Nils Sondermann, unbefristeter Seiteneinsteiger mit abgeschlossenem Sportstudium

Nils Sondermann hat neben seinem Studium zum Diplom-Sportwissenschaftler sein Geld als Eishockeyprofi in Iserlohn, Berlin und Hannover verdient. Nach dem Studium hat er zunächst im Fitnessstudio gearbeitet, bevor ihn sein Weg nach der Geburt seines Sohnes als Seiteneinsteiger an die Schule führte. Zunächst war er als Vertretungskraft an einer Förderschule im Einsatz, 2017 wechselte er hat er an eine Grundschule und nahm nebenbei jede Woche fünf Stunden im Seminar an der Pädagogische Einführung teil. Nach dem ersten Schuljahr folgte die Entfristung. Täglich steht er seitdem in der Sport- und Schwimmhalle und unterrichtet insgesamt 350 Schüler*innen. Nebenbei ist er Medienbeauftragter an der Grundschule, kümmert sich also um 50 Computer, 32 iPads, 16 interaktive Beamer und leitet eine entsprechende AG.

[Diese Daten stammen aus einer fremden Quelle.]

(** The bytes of a string after its opening quote, and the rest of the text. *)
Fixpoint read_string (l : list Z) : option (list Z * list Z) :=
  match l with
  | [] => None
  | c :: l1 =>
      if c =? 34 then Some ([], l1)
      else if c =? 92 then
        match l1 with
        | [] => None
        | e :: l2 =>
            if e =? 117 then
              match l2 with
              | h1 :: h2 :: h3 :: h4 :: l3 =>
                  r ← hex4 h1 h2 h3 h4;
                  if is_surrogate r then
                    match l3 with
                    | b1 :: b2 :: g1 :: g2 :: g3 :: g4 :: l4 =>
                        match low_half r b1 b2 g1 g2 g3 g4 with
                        | Some x => prepend (utf8 x) (read_string l4)
                        | None => prepend replacement (read_string l3)
                        end
                    | _ => prepend replacement (read_string l3)
                    end
                  else prepend (utf8 r) (read_string l3)
              | _ => None
              end
            else b ← simple_escape e; prepend [b] (read_string l2)
        end
      else if c <? 32 then None
      else prepend [c] (read_string l1)
  end.

(** ** Reading values *)

Definition is_space (b : Z) : bool := (b =? 32) || (b =? 9) || (b =? 10) || (b =? 13).
Fixpoint skip_space (l : list Z) : list Z :=
  match l with
  | [] => []
  | b :: l' => if is_space b then skip_space l' else l
  end.

Fixpoint strip (w l : list Z) : option (list Z) :=
  match w, l with
  | [], _ => Some l
  | a :: w, b :: l => if a =? b then strip w l else None
  | _, _ => None
  end.
(* ===== verification/Unmarshal.v ===== *)
(** * Reading a JSON text into a struct: [json.Unmarshal] with a flat struct

    The payloads of tokens and webhooks are read into structs of strings,
    numbers and lists of strings.  A member belongs to the field whose name it
    has up to case; later members overwrite earlier ones; [null] leaves a field
    as it is; a value of another kind leaves the field as it is, too, and
    [Unmarshal] goes on and reports an error in the end. *)

From S2P Require Import Prelude Float64 Calendar Fmt Decimal Models Json Base64 Utf8 JsonText.

Local Open Scope Z_scope.

(** ** Names up to case *)

Definition upper (a : Z) : Z := if (97 <=? a) && (a <=? 122) then a - 32 else a.

(** The only characters beyond ASCII that fold to ASCII: the long s and the
    Kelvin sign. *)
Definition fold_rune (u : option (list Z)) : list Z :=
  match u with
  | Some [a] => [upper a]
  | Some [197; 191] => [83]
  | Some [226; 132; 170] => [75]
  | Some u => u
  | None => replacement
  end.
Definition fold_name (s : string) : list Z := mjoin (fold_rune <$> runes (GoStrings.bytes_of s)).
Definition same_name (n k : string) : bool := bool_decide (fold_name n = fold_name k).

(** ** Values *)

Definition into_string (s : string) (j : json) : option string :=
  match j with JStr s => Some s | JNull => Some s | _ => None end.
Definition into_int64 (n : Z) (j : json) : option Z :=
  match j with
  | JInt n => if (- 2 ^ 63 <=? n) && (n <? 2 ^ 63) then Some n else None
  | JNull => Some n
  | _ => None
  end.
Definition into_float (x : float64) (j : json) : option float64 :=
  match j with
  | JFloat _ | JInt _ => match any j with Some (JFloat x) => Some x | _ => None end
  | JNull => Some x
  | _ => None
  end.

(** A slice of strings: its memory and its length.  An array is read into the
    memory, where a [null] finds what an earlier array left; an empty array and
    [null] drop the memory. *)
Definition strings_target : Type := list string * nat.
Definition slice_of (t : strings_target) : list string := take t.2 t.1.

Fixpoint into_elements (memory : list string) (l : list json) : option (list string) :=
  match l with
  | [] => Some memory
  | j :: l =>
      x ← into_string (default "" (head memory)) j;
      cons x <$> into_elements (tail memory) l
  end.
Definition into_strings (t : strings_target) (j : json) : option strings_target :=
  match j with
  | JArr [] | JNull => Some ([], O)
  | JArr l => m ← into_elements t.1 l; Some (m, length l)
  | _ => None
  end.

(** ** Members *)

(** The field [name] of a document, and whether all its values were of the
    right kind. *)
Definition member_into {A} (into : A -> json -> option A) (name : string)
    (r : A * bool) (m : string * json) : A * bool :=
  if same_name name m.1
  then match into r.1 m.2 with Some a => (a, r.2) | None => (r.1, false) end
  else r.
Definition read_field {A} (into : A -> json -> option A) (zero : A) (name : string)
    (l : list (string * json)) : A * bool :=
  fold_left (member_into into name) l (zero, true).

(** The members of a text; [null] has none. *)
Definition read_object (l : list Z) : option (list (string * json)) :=
  match read_json l with
  | Some (JObj l) => Some l
  | Some JNull => Some []
  | _ => None
  end.

(** ** Lemmas *)

Section Fields.
Context {A : Type} (into : A -> json -> option A) (name : string).

Lemma read_field_nil zero : read_field into zero name [] = (zero, true).
Proof. done. Qed.

Lemma read_field_other zero k j l :
  same_name name k = false -> read_field into zero name ((k, j) :: l) = read_field into zero name l.
Proof. unfold read_field, member_into. cbn. by intros ->. Qed.

Lemma read_field_here zero k j l a :
  same_name name k = true -> into zero j = Some a ->
  read_field into zero name ((k, j) :: l) = read_field into a name l.
Proof. unfold read_field, member_into. cbn. by intros -> ->. Qed.
End Fields.

Lemma into_elements_strings ss : into_elements [] (JStr <$> ss) = Some ss.
Proof. induction ss as [|s ss IH]; [done|]. cbn. change (JStr <$> ss) with (map JStr ss) in *. by rewrite IH. Qed.

Lemma into_strings_all ss : slice_of <$> into_strings ([], O) (JArr (JStr <$> ss)) = Some ss.
Proof.
  destruct ss as [|s ss]; [done|]. unfold into_strings.
  change (JArr (JStr <$> s :: ss)) with (JArr (JStr s :: (JStr <$> ss))). cbv iota beta.
  change (JStr s :: (JStr <$> ss)) with (JStr <$> s :: ss). cbn [fst].
  rewrite into_elements_strings. cbn. unfold slice_of. cbn. f_equal.
  by rewrite length_fmap, firstn_all.
Qed.

(** *** Flat documents read back *)

(** Texts, integers and lists of texts, all in UTF-8. *)
Definition flat_text (j : json) : bool := match j with JStr s => utf8_valid s | _ => false end.
Definition flat (j : json) : bool :=
  match j with JInt _ => true | JArr l => forallb flat_text l | _ => flat_text j end.

Lemma json_text_array l :
  json_text (JArr l) = ts ← mapM json_text l; Some (91 :: commas ts ++ [93]).
Proof. done. Qed.

Lemma array_has_text l : Forall (fun j => is_Some (json_text j)) l -> is_Some (json_text (JArr l)).
Proof. rewrite json_text_array. intros [ts Hts]%mapM_is_Some. rewrite Hts. by eexists. Qed.

Lemma flat_texts l :
  forallb flat_text l = true ->
  is_Some (mapM json_text l) /\ map reread l = l /\ foldr (fun j p => real_floats j /\ p) True l /\
  foldr (fun j d => Nat.max (depth j) d) O l = O.
Proof.
  induction l as [|j l IH]; [by intros _; split_and!; [eexists|..]|].
  intros [Hj Hl]%andb_true_iff. destruct (IH Hl) as ([ts Hts] & Hr & Hf & Hd). destruct j; try done. cbn in Hj.
  cbn -[quoted]. rewrite clean_string_valid by done. rewrite Hts, Hr, Hd.
  split_and!; [by eexists|done..].
Qed.

Lemma flat_same j :
  flat j = true ->
  is_Some (json_text j) /\ reread j = j /\ real_floats j /\ (depth j <= 1)%nat.
Proof.
  destruct j as [|b|x|n|t|s|l|l]; try done; cbn [flat flat_text].
  - intros _. split_and!; [by eexists|done|done|cbn; lia].
  - intros Hs. cbn [reread]. rewrite clean_string_valid by done.
    split_and!; [by eexists|done|done|cbn; lia].
  - intros ([ts Hts] & Hr & Hf & Hd)%flat_texts. cbn [reread real_floats depth]. rewrite Hr, Hd.
    rewrite json_text_array, Hts. split_and!; [by eexists|done|done|lia].
Qed.

Lemma read_flat_object l :
  forallb (fun m => utf8_valid m.1 && flat m.2) l = true ->
  exists b, json_text (JObj l) = Some b /\ Forall is_byte b /\ read_object b = Some l.
Proof.
  intros Hl. assert (is_Some (mapM (fun m : string * json =>
      t ← json_text m.2; Some (quoted m.1 ++ 58 :: t)) l) /\
    map (fun m => (clean_string m.1, reread m.2)) l = l /\
    foldr (fun m p => real_floats m.2 /\ p) True l /\
    (foldr (fun m d => Nat.max (depth m.2) d) O l <= 1)%nat) as ([ts Hts] & Hr & Hf & Hd).
  { induction l as [|[n j] l IH]; [by split_and!; [eexists|..|cbn; lia]|].
    apply andb_true_iff in Hl as [[Hn Hj]%andb_true_iff Hl].
    destruct (flat_same j Hj) as ([t Ht] & Hr & Hf & Hd), (IH Hl) as ([ts Hts] & Hrs & Hfs & Hds). cbn -[quoted clean_string].
    rewrite Ht. cbn -[quoted clean_string]. rewrite Hts, clean_string_valid, Hr, Hrs by done.
    split_and!; [by eexists|done|done|done|]. by apply Nat.max_lub. }
  eassert (json_text (JObj l) = Some _) as Hb.
  { change (json_text (JObj l)) with
      (ts ← mapM (fun m => t ← json_text m.2; Some (quoted m.1 ++ 58 :: t)) l;
       Some (123 :: commas ts ++ [125])). by rewrite Hts. }
  eexists. split; [exact Hb|]. split; [by eapply json_text_bytes|].
  unfold read_object. rewrite (read_json_text (JObj l)); try done; [cbn [reread]; by rewrite Hr|].
  cbn [depth]. unfold max_depth. lia.
Qed.

(** Goes through a document with literal names. *)
Ltac read_fields :=
  repeat first
    [ rewrite read_field_other by (vm_compute; reflexivity)
    | rewrite read_field_nil
    | erewrite read_field_here; [|vm_compute; reflexivity|] ].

Aus seiner Sicht bringen Seiteneinsteiger*innen einer Schule viele Vorteile: „Wir bringen oft mehr Lebenserfahrung mit als junge Kollegen*innen, die frisch aus dem Referendariat kommen, und wir haben meistens selbst schon Kinder und entsprechend viel Einfühlungsvermögen in diesem Bereich.“ Wertschätzung fehlt Nils Sondermann manchmal. Nicht im Kollegium, aber in der Außenwahrnehmung von Seiteneinsteiger*innen. „Wir leisten die gleiche Arbeit, wollen aber nicht untergebuttert werden“, erklärt der 32-Jährige. Das gelte auch für die Bezahlung. Wenn jemand neben ihm an einer Maschine stehen würde und genau die gleiche Arbeit mache wie er selbst, wäre es doch auch deprimierend, wenn der andere mehr verdiene. „So fühlen wir uns als Seiteneinsteiger*innen aber oft. Viele meiner Kollegen*innen aus dem Seminar arbeiten, bedingt durch den Lehrkräftemangel, als Klassenleitungen – verbunden mit allen Pflichten einer ausgebildeten Grundschullehrkraft – verdienen aber zwei Gehaltsstufen weniger (A12 zu E10).“

Für Nils Sondermann ist zudem die langfristige Perspektive nicht zufriedenstellend, da Zertifikatskurse oder eine berufsbegleitende Weiterbildung zum vollständigen Erwerb des Lehramtes bisher nicht vorgesehen sind. „Wahrscheinlich sollen keine Begehrlichkeiten auf eine Verbeamtung geweckt werden“, vermutet der Familienvater. Derzeit stehe er 28 Stunden in der Woche in einer lauten Turnhalle, da sei die persönliche Gesunderhaltung auf Dauer schwierig. Nils Sondermann: „Ich bin mir unsicher, ob ich das machen kann, bis ich 67 bin. Zumal für Zusatzaufgaben wie die des Medienbeauftragten, die eigentlich ein eigenständiger Full-Time-Job sind, an den Grundschulen keine Entlastungsstunden vorgesehen sind.“

Natascha Müller*, unbefristete Seiteneinsteigerin mit abgeschlossenem Musikstudium

Natascha Müller* ist studierte Opernsängerin. Die heute 29-Jährige hat nach ihrem Bachelor of Music zudem verschiedene Chöre geleitet, an Opern und Musicals mitgewirkt und an mehreren Musikschulen gearbeitet. Doch die Sache hatte einen Haken: „Man wird nur bezahlt, wenn die Aufführung auch stattfindet“, erklärt sie. Sieben Tage die Woche habe sie gearbeitet, sieben verschiedene Arbeitgeber, das sei auf Dauer zermürbend gewesen. So fing sie 2017 als Seiteneinsteigerin an einer Grundschule an. Doch es blieb nicht bei der einen Schule, denn der Lehrkräftemangel, gerade im Fach Musik, ist so eklatant hoch, dass sie noch an zwei weiteren Schulen Unterricht gab und nebenbei an der Pädagogischen Einführung teilnahm. „Ich habe jede Woche 800 Schüler*innen in unterschiedlichen Klassen unterrichtet“, erinnert sich Natascha Müller. Als es am Schuljahresende darum ging, Zeugnisnoten für die Schüler*innen zu schreiben, sei es ihr schwer gefallen, sich an jedes Gesicht zu erinnern. Doch die Kollegen*innen schätzen ihre Arbeit sehr, ebenso die Schulleitung.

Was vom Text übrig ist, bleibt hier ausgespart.